═══ Stored data
(** * updatetokenxml: the token catalog matcher and entry synthesizer

    A shallow embedding of [updatetokenxml.py]: [fetchTokenInfo], [xmlMatch],
    [createXmlEntry] and the loop of [updateTokenXML].

    - A Python [str] is a list of code points ([str], [char := N]); [lit]
      turns an ASCII literal of the source into one.
    - A dict read from the Scryfall JSON is a record whose fields are
      options: [None] is an absent key, and a subscript on it raises
      [KeyError].
    - An lxml element is [element]: tag, attributes, text ([None] when the
      element has no text) and child elements.  Comments, processing
      instructions and tail text are not represented.  lxml refuses a string
      that is not XML-compatible (a NUL or a control character in it) with
      [ValueError] when an element is built from it; that path is left out:
      where the model builds an element it stands for a call that returns.
    - A Python exception is the [Raise] case of [result].
    - The network client, the files and the console output are outside the
      model: the token list and the parsed catalog are arguments.  The page
      loop of [pullScryfallAPI] is modelled over the answers of the server,
      given as a function of request number and URL: every request is
      answered, with a JSON dict. *)

From Stdlib Require Import List NArith Bool Arith Lia String Ascii Permutation Sorted.
Import ListNotations.

Set Implicit Arguments.

(** ** Python strings *)

Definition char := N.
Definition str := list char.

Definition lit (s : string) : str := map N_of_ascii (list_ascii_of_string s).
Arguments lit s%_string.

(** [a == b] on strings. *)
Fixpoint str_eqb (a b : str) : bool :=
  match a, b with
  | [], [] => true
  | c :: a', d :: b' => N.eqb c d && str_eqb a' b'
  | _, _ => false
  end.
══════
→ Assignment:
Count the lines of the data that hold the word "loop". Report the count and nothing more.

→ Task answer:
2